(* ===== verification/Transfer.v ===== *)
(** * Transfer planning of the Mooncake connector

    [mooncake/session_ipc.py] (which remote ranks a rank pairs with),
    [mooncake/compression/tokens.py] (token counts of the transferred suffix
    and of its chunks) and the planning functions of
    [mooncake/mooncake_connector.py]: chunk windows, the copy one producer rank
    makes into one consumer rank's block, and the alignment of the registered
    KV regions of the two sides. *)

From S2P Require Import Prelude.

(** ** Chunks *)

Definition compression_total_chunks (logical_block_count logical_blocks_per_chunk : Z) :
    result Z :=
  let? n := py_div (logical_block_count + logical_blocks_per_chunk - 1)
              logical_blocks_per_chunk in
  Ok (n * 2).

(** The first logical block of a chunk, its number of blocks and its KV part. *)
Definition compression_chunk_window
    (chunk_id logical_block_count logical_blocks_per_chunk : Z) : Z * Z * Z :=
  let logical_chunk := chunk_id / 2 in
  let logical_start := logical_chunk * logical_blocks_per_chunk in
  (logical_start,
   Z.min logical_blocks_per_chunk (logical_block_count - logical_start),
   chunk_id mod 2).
---
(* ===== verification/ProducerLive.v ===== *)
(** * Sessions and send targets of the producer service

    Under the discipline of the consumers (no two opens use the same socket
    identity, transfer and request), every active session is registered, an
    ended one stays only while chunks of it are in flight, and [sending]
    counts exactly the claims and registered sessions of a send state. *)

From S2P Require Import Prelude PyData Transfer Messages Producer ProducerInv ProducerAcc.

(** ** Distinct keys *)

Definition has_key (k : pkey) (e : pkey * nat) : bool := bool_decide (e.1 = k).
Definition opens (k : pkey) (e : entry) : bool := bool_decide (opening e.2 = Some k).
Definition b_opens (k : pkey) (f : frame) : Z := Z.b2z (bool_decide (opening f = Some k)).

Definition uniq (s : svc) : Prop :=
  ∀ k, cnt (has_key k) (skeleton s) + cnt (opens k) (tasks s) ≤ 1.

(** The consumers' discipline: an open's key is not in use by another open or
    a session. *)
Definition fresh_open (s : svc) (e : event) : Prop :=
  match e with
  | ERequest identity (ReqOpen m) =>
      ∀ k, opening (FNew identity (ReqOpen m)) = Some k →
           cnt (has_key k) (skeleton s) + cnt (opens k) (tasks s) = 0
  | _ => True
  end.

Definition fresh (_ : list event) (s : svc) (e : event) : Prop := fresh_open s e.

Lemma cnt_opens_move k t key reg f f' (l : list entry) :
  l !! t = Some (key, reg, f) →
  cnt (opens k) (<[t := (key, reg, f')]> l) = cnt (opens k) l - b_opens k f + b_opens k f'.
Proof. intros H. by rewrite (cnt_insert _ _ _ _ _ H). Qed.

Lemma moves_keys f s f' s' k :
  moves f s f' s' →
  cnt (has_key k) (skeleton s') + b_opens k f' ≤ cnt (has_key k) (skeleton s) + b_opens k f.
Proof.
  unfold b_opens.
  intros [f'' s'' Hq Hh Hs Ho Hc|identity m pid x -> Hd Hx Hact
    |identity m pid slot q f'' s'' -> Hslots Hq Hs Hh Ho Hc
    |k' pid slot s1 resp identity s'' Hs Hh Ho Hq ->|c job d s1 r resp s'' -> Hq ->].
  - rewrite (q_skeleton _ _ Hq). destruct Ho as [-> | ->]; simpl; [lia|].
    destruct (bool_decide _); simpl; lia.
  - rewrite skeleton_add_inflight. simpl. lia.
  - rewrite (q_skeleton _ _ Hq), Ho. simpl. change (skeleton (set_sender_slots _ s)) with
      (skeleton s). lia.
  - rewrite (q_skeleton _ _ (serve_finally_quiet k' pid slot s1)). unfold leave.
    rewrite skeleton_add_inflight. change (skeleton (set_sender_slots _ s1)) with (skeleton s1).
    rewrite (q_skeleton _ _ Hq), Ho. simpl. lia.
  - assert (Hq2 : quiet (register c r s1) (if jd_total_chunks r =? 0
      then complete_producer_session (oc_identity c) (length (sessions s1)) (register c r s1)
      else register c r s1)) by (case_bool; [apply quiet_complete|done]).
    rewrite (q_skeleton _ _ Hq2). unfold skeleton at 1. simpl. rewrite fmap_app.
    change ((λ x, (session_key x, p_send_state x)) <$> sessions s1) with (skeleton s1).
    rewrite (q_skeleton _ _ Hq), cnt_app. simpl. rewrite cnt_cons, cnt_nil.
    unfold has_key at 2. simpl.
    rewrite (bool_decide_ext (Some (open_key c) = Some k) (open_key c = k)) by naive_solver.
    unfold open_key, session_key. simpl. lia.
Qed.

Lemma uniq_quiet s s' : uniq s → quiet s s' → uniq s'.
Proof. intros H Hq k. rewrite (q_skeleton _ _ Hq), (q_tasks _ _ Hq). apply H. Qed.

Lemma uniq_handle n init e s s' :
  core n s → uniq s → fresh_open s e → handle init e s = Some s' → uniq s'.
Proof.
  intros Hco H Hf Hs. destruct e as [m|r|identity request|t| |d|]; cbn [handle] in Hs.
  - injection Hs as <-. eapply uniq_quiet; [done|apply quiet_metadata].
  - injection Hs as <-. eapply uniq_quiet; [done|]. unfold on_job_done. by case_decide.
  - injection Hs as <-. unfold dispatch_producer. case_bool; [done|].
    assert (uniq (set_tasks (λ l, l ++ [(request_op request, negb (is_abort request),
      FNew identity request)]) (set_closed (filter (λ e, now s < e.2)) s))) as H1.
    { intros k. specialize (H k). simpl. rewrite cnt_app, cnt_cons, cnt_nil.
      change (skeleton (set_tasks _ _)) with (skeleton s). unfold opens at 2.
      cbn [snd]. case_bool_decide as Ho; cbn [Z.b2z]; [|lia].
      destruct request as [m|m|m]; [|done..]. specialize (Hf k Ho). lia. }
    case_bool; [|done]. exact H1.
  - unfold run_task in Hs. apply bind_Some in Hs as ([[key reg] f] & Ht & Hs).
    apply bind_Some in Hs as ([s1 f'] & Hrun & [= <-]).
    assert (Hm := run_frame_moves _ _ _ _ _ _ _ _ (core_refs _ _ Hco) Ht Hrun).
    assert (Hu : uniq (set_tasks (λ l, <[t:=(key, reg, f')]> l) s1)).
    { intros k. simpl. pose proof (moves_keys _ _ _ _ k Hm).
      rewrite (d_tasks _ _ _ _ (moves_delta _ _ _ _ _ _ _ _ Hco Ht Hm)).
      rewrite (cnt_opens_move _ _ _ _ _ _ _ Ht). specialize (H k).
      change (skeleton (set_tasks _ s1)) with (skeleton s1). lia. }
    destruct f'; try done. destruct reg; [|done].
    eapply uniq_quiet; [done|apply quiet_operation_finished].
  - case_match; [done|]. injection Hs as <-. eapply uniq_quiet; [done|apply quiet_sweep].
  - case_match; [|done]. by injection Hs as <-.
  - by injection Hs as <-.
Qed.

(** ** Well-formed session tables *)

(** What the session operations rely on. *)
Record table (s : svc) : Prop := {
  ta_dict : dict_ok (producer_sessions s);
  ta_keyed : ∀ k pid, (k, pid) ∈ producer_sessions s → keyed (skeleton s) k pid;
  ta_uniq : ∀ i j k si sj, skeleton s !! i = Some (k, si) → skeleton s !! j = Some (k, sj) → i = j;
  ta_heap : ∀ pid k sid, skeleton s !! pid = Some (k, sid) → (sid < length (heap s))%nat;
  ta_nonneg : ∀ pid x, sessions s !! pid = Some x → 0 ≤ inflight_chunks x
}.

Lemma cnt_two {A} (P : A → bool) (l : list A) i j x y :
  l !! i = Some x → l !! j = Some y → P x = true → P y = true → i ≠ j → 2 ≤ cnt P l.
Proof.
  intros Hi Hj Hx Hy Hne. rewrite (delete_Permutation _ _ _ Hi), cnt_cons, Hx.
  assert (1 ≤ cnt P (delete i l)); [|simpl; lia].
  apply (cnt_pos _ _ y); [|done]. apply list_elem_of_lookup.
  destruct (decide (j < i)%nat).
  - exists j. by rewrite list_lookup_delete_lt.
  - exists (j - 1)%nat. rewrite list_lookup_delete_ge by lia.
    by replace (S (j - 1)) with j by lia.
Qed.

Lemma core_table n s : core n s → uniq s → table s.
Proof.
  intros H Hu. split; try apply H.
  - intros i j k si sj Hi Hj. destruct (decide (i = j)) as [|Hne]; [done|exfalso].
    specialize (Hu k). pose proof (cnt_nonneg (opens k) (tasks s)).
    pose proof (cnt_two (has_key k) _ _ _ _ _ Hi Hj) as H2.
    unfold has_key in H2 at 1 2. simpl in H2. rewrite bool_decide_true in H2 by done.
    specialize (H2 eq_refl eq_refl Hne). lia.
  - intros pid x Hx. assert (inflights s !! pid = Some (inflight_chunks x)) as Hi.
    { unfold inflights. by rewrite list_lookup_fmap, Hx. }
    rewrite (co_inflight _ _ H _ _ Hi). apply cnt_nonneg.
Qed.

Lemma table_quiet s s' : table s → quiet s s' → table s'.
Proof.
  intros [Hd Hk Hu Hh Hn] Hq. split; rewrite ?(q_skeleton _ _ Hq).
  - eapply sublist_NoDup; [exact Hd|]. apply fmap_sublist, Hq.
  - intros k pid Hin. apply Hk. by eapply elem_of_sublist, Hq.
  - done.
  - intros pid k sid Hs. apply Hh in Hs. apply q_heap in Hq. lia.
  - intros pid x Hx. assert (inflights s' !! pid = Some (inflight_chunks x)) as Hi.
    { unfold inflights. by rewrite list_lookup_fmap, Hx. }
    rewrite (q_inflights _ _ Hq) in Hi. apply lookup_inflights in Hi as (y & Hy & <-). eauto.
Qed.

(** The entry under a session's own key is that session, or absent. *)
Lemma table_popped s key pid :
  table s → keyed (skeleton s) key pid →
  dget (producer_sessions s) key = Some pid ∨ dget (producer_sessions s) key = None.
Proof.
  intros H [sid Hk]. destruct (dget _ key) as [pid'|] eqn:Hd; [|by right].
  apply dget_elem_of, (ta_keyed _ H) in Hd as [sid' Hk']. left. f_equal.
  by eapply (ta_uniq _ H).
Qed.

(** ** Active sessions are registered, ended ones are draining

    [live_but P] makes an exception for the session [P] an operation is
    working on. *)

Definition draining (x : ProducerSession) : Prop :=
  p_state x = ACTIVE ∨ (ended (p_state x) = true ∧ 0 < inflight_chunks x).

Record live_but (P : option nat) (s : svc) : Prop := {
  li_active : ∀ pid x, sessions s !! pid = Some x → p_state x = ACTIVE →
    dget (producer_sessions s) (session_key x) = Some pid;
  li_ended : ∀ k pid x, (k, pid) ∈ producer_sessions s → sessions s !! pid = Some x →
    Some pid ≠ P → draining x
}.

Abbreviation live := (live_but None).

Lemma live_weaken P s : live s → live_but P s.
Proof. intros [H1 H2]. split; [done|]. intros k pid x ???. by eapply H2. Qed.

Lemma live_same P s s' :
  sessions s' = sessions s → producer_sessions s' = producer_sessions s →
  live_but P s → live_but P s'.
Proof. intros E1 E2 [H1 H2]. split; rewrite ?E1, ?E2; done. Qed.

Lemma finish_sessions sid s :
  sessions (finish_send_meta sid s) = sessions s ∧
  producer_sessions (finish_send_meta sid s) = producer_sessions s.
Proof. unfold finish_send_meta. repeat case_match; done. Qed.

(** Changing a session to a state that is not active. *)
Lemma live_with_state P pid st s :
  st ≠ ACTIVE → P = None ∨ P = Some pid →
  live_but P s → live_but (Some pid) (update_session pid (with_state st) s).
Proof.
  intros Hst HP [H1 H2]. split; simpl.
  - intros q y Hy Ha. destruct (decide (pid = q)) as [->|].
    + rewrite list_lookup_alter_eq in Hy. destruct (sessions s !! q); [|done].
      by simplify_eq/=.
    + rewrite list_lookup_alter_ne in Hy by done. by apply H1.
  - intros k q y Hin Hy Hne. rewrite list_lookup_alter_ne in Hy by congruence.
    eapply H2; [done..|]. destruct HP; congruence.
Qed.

What to produce: Every line in the records above that contains the word "FNew" should be copied out.

Reply to the exercise:
      ∀ k, opening (FNew identity (ReqOpen m)) = Some k →
      FNew identity request)]) (set_closed (filter (λ e, now s < e.2)) s))) as H1.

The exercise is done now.